Steroid medications have several possible side effects. The systemic side effects associated with steroids are typically less with steroid injections than steroid pills. Typical side effects of steroids can include indigestion, upset stomach, nausea, increased appetite, trouble sleeping, increased anxiety/restlessness, heart racing and occasionally headache. If you have a history of diabetes, steroids may cause a temporary increase in your blood sugar readings. If you use insulin to treat your diabetes, you may need to temporarily adjust the dose of the medications. Some of the risks of injected steroids include bone and cartilage damage, skin atrophy, hypopigmentation, and the weakening/rupture of the muscle where injection is given. To ensure safety, the number of steroid injections performed in a particular joint or location is limited to about 4 injections per year.
Stop all aspirin based products and non-steroidal anti-inflammatory (NSAIDs) medications for 5 days prior to your injection. Examples of NSAIDs include Ibuprofen (Advil, Motrin), Naproxyn (Aleve, Naprosyn, Anaprox), Indocin (Indomethacin), Lodine (Etodolac), Relafen (Nabumetone), Daypro (Oxaprozin), Meloxicam (Mobic), Diclofenac (Voltaren, Arthrotec), etc. Celebrex, although a NSAID, does not need to be stopped. If you have any question if a medication you are taking needs to be stopped, please ask your doctor.
Stop fish oil and Vitamin E supplements for 5 days prior to your injection.
Stop all blood thinning medication, including warfarin (Coumadin), pradaxa, debigatran, argatroban, plavix, etc. for 5-7 days prior to the injection. You may need to get permission from your prescribing doctor prior to getting off of these medications prior your injection to ensure that it is safe to stop these medications.
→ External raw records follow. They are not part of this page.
(* ===== verification/KVIndices.v ===== *)
(** * The slot list of a batch

    [create_flashinfer_kv_indices_triton] of [layers/attention/utils.py]: one
    program per request copies the request's row of the table, from its start
    position, to its segment of [kv_indices]. *)

From S2P Require Import Prelude Tensors Triton ReqPool TableKernels TableKernelsTheory.

(** [mem] is the table as one flat memory; programs without [kv_start_idx] start at 0. *)
Definition create_flashinfer_kv_indices (mem req_pool_indices page_kernel_lens kv_indptr : list Z) (kv_start_idx : option (list Z))
    (stride : Z) (kv_indices : list Z) (pid : Z) : list Z :=
  let BLOCK_SIZE := 512 in
  let req_pool_index := tl_load req_pool_indices pid in
  let kv_indices_offset := tl_load kv_indptr pid in
  let kv_start := match kv_start_idx with Some starts => tl_load starts pid | None => 0 end in
  let kv_end := kv_start + tl_load page_kernel_lens pid in
  tl_blocks kv_indices BLOCK_SIZE (kv_end - kv_start) kv_indices_offset
    (fun offset => tl_load mem (req_pool_index * stride + kv_start + offset)).

(** ** Segments of a flat list *)

(** The first position of segment [r]. *)
Definition seg_start (lens : list Z) (r : Z) : Z := zsum (take (Z.to_nat r) lens).

Section segments.
Context (lens : list Z) (Hpos : Forall (fun n => 0 <= n) lens).

Lemma tget_nonneg r : 0 <= tget lens r.
Proof using Hpos.
  unfold tget. destruct (lens !! Z.to_nat r) as [x|] eqn:E.
  - rewrite (list_lookup_total_correct _ _ _ E). rewrite list.Forall_forall in Hpos. apply Hpos. by eapply list_elem_of_lookup_2.
  - by rewrite list_lookup_total_alt, E.
Qed.

Lemma seg_start_succ r : 0 <= r < zlen lens -> seg_start lens (r + 1) = seg_start lens r + tget lens r.
Proof.
  intros Hr. unfold seg_start, tget. destruct (lookup_lt_is_Some_2 lens (Z.to_nat r)) as [x E]; [unfold zlen in Hr; lia|].
  replace (Z.to_nat (r + 1)) with (S (Z.to_nat r)) by lia. rewrite (zsum_take_S _ _ _ E). by rewrite (list_lookup_total_correct _ _ _ E).
Qed.

Lemma seg_start_mono r r' : 0 <= r -> r < r' <= zlen lens -> seg_start lens r + tget lens r <= seg_start lens r'.
Proof using Hpos.
  intros H0 Hr. rewrite <- seg_start_succ by lia. unfold seg_start.
  replace (Z.to_nat r') with (Z.to_nat (r + 1) + (Z.to_nat r' - Z.to_nat (r + 1)))%nat by lia.
  rewrite <- take_take_drop, zsum_app.
  pose proof (zsum_take_le (drop (Z.to_nat (r + 1)) lens) (Z.to_nat r' - Z.to_nat (r + 1)) (Forall_drop _ _ _ Hpos)). lia.
Qed.

Lemma seg_start_range r : 0 <= r < zlen lens -> 0 <= seg_start lens r /\ seg_start lens r + tget lens r <= zsum lens.
Proof using Hpos.
  intros Hr. split; [by apply zsum_take_le|]. rewrite <- seg_start_succ by done. by apply zsum_take_le.
Qed.

(** A position belongs to one segment. *)
Lemma seg_unique r r' t t' : 0 <= r < zlen lens -> 0 <= r' < zlen lens -> 0 <= t < tget lens r -> 0 <= t' < tget lens r' ->
  seg_start lens r + t = seg_start lens r' + t' -> r = r' /\ t = t'.
Proof using Hpos.
  intros Hr Hr' Ht Ht' E. destruct (Z.lt_trichotomy r r') as [Hlt|[->|Hlt]]; [|lia|].
  - pose proof (seg_start_mono r r' ltac:(lia) ltac:(lia)). lia.
  - pose proof (seg_start_mono r' r ltac:(lia) ltac:(lia)). lia.
Qed.

(** Programs that fill the segments, in any order. *)
Lemma launch_segments (val : Z -> Z -> Z) prog order out :
  (forall o r, 0 <= r < zlen lens -> prog o r = tl_blocks o 512 (tget lens r) (seg_start lens r) (val r)) ->
  order ≡ₚ seqZ 0 (zlen lens) -> zsum lens <= zlen out ->
  length (launch prog order out) = length out /\
  (forall r t, 0 <= r < zlen lens -> 0 <= t < tget lens r -> launch prog order out !! Z.to_nat (seg_start lens r + t) = Some (val r t)) /\
  (forall i, zsum lens <= Z.of_nat i -> launch prog order out !! i = out !! i).
Proof using Hpos.
  intros Hprog Hord Hout. assert (Hin : forall p, p ∈ order -> 0 <= p < zlen lens) by (intros p Hp; rewrite Hord in Hp; apply elem_of_seqZ in Hp; lia).
  set (prog' := fun o r => if (0 <=? r) && (r <? zlen lens) then prog o r else o).
  assert (Ep : launch prog order out = launch prog' order out).
  { unfold launch. clear Hord. revert out Hout. induction order as [|p l IH]; intros out Hout; [done|]. simpl.
    assert (E : prog out p = prog' out p) by (unfold prog'; specialize (Hin p ltac:(set_solver)); destruct (Z.leb_spec 0 p), (Z.ltb_spec p (zlen lens)); lia || done).
    rewrite E. apply IH; [intros q Hq; apply Hin; set_solver|]. rewrite <- E, Hprog by (apply Hin; set_solver).
    unfold zlen in *. by rewrite tl_blocks_length. }
  assert (Hlen : forall o p, length (prog' o p) = length o).
  { intros o p. unfold prog'. destruct (Z.leb_spec 0 p), (Z.ltb_spec p (zlen lens)); try done. simpl. rewrite Hprog by lia. apply tl_blocks_length. }
  assert (Hl : forall o p i, p ∈ order -> (i < length o)%nat -> prog' o p !! i =
    if (seg_start lens p <=? Z.of_nat i) && (Z.of_nat i <? seg_start lens p + tget lens p) then Some (val p (Z.of_nat i - seg_start lens p)) else o !! i).
  { intros o p i Hp Hi. specialize (Hin p Hp). unfold prog'. destruct (Z.leb_spec 0 p), (Z.ltb_spec p (zlen lens)); try lia. simpl.
    rewrite Hprog by lia. apply tl_blocks_lookup; [lia|by apply seg_start_range|done]. }
  rewrite Ep. split; [by apply launch_length|].
  assert (Hgen : forall i v, (i < length out)%nat ->
    (forall p, p ∈ order -> seg_start lens p <= Z.of_nat i < seg_start lens p + tget lens p -> val p (Z.of_nat i - seg_start lens p) = v) ->
    ((exists p, p ∈ order /\ seg_start lens p <= Z.of_nat i < seg_start lens p + tget lens p) -> launch prog' order out !! i = Some v) /\
    ((forall p, p ∈ order -> ~ seg_start lens p <= Z.of_nat i < seg_start lens p + tget lens p) -> launch prog' order out !! i = out !! i)).
  { intros i v Hi Hv. apply (launch_lookup prog' (fun p i => seg_start lens p <= Z.of_nat i < seg_start lens p + tget lens p) (fun _ => v)); try done.
    - intros o p Hp Ho Hr. rewrite Hl by done. destruct (_ && _) eqn:E; [by rewrite Hv|bool_lia].
    - intros o p Hp Ho Hr. rewrite Hl by done. destruct (_ && _) eqn:E; [bool_lia|done].
    - intros p. lia. }
  split.
  - intros r t Hr Ht. destruct (seg_start_range r Hr) as [S1 S2]. apply Hgen.
    + unfold zlen in *. lia.
    + intros p Hp Hi. rewrite Z2Nat.id in * by lia.
      destruct (seg_unique p r (seg_start lens r + t - seg_start lens p) t (Hin p Hp) Hr ltac:(lia) Ht ltac:(lia)) as [-> Et]. by rewrite Et.
    + exists r. rewrite Z2Nat.id by lia. split; [rewrite Hord; apply elem_of_seqZ; lia|lia].
  - intros i Hi. destruct (decide (i < length out)%nat) as [Hlt|Hge].
    + apply (Hgen i 0 Hlt); intros p Hp; pose proof (seg_start_range p (Hin p Hp)); lia.
    + rewrite !lookup_ge_None_2; [done|lia|rewrite launch_length; [lia|done]].
Qed.
End segments.

(** ** The kernel *)

(** Row starts of the segments, as [kv_indptr] holds them. *)
Definition indptr (lens : list Z) : list Z := 0 :: cumsum lens.

Lemma indptr_start lens r : 0 <= r <= zlen lens -> tget (indptr lens) r = seg_start lens r.
Proof. apply tget_cons_cumsum. Qed.

(** The cell of a table in its flat memory. *)
Lemma flat_cell w t i j : shape w t -> 0 <= i < zlen t -> 0 <= j < Z.of_nat w ->
  tl_load (concat t) (i * Z.of_nat w + j) = tget (t !!! Z.to_nat i) j.
Proof.
  intros Hs. revert i. induction Hs as [|row t Hrow Hs IH]; intros i Hi Hj; [unfold zlen in Hi; simpl in Hi; lia|].
  rewrite tl_load_tget by nia. unfold tget. destruct (Z.eq_dec i 0) as [->|Hne].
  - simpl. by rewrite lookup_total_app_l by lia.
  - specialize (IH (i - 1)). unfold zlen in Hi, IH. simpl length in Hi. simpl concat.
    assert (Hge : Z.of_nat w <= i * Z.of_nat w) by nia. rewrite lookup_total_app_r by lia.
    rewrite tl_load_tget in IH by nia. unfold tget in IH.
    replace (Z.to_nat (i * Z.of_nat w + j) - length row)%nat with (Z.to_nat ((i - 1) * Z.of_nat w + j)) by lia.
    rewrite IH by lia. replace (Z.to_nat i) with (S (Z.to_nat (i - 1))) by lia. done.
Qed.

(** Launched in any order, the kernel lists the slots of every request: entry
    [t] of segment [r] is entry [start + t] of the request's row. *)
Lemma kv_indices_cells w t idx lens starts order out : shape w t -> length idx = length lens ->
  Forall (fun n => 0 <= n) lens -> order ≡ₚ seqZ 0 (zlen lens) -> zsum lens <= zlen out ->
  (forall r, 0 <= r < zlen lens -> 0 <= tget idx r < zlen t /\
     0 <= match starts with Some l => tget l r | None => 0 end /\ match starts with Some l => tget l r | None => 0 end + tget lens r <= Z.of_nat w) ->
  let res := launch (create_flashinfer_kv_indices (concat t) idx lens (indptr lens) starts (Z.of_nat w)) order out in
  length res = length out /\
  (forall r j, 0 <= r < zlen lens -> 0 <= j < tget lens r ->
     res !! Z.to_nat (seg_start lens r + j) = Some (tget (t !!! Z.to_nat (tget idx r)) (match starts with Some l => tget l r | None => 0 end + j))) /\
  (forall i, zsum lens <= Z.of_nat i -> res !! i = out !! i).
Proof.
  intros Hs Hidx Hpos Hord Hout Hrow. set (start := fun r => match starts with Some l => tget l r | None => 0 end) in *.
  destruct (launch_segments lens Hpos (fun r j => tl_load (concat t) (tget idx r * Z.of_nat w + start r + j))
    (create_flashinfer_kv_indices (concat t) idx lens (indptr lens) starts (Z.of_nat w)) order out) as (L & C & F); [|done|done|].
  - intros o r Hr. unfold create_flashinfer_kv_indices. cbv zeta. rewrite !tl_load_tget by lia. rewrite indptr_start by lia.
    assert (Es : match starts with Some l => tl_load l r | None => 0 end = start r) by (unfold start; destruct starts; [by rewrite tl_load_tget by lia|done]).
    rewrite Es. by replace (start r + tget lens r - start r) with (tget lens r) by lia.
  - cbv zeta. split; [done|]. split; [|done]. intros r j Hr Hj. rewrite C by done. f_equal. rewrite <- Z.add_assoc.
    destruct (Hrow r Hr) as (H1 & H2 & H3). apply flat_cell; [done|done|lia].
Qed.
You should take all of your other medications, such as your blood pressure medications, with a small amount of water prior to your injection.
Do not eat for 4-6 hours prior to your injection.
Do not drink for 2 hours prior to your injection.
You may be required to have lab work or an EKG prior to your procedure. Discuss this with your pain physician.
For your safety, it is recommended that you have a responsible adult to drive you home after your injection. If you cannot get a driver to bring you home, you must tell your treating physician. If you do not have a driver, then you will not be able to have IV pain medication or sedation. Failure to have a driver may result in the cancellation of your procedure.
Your activity level after your injection should be at the following levels:
Day of Injection:We recommend no new activities. You should take it easy the day of the procedure. You can still perform regular everyday activities on this day.
Day 2:Up to 50% of your usual activity level.
Day 3:Activity is unrestricted as tolerated.
You may take pain medications, except for aspirin and NSAIDs, immediately after your injection.
You may resume all aspirin, NSAID and blood thinning medications the night of your injection or the following morning.
You may use ice compresses over the injection site – 20 minutes on, then 20 minutes off. Repeat this cycle as required. If using a gel pack, make sure a towel or piece of cloth is placed between the cold pack and the skin. Do not apply the cold packs to the numb areas following injection.
You may eat and drink after your injection is completed.
You may shower immediately, but please avoid swimming or baths/Jacuzzis/hot tubs for the first 2 days after the procedure, to reduce the risk of infection.
Should you develop fever, chills, drainage, excessive swelling or redness at the injection site, bladder or bowel dysfunction, or change in sensation or muscle strength, please contact our office immediately. If you cannot reach your physician, please present to the nearest emergency room.
If you experience a post-procedure headache, please contact our office. For the first 24 hours, lie down as much as possible. You can take Tylenol, up to 3 grams per day in doses of 1 gram every 8 hours. Drink plenty of fluids in the form of caffeinated beverages. The caffeine will often minimize the headache substantially. If you continue with headaches after 24 hours following the procedure, please contact our office.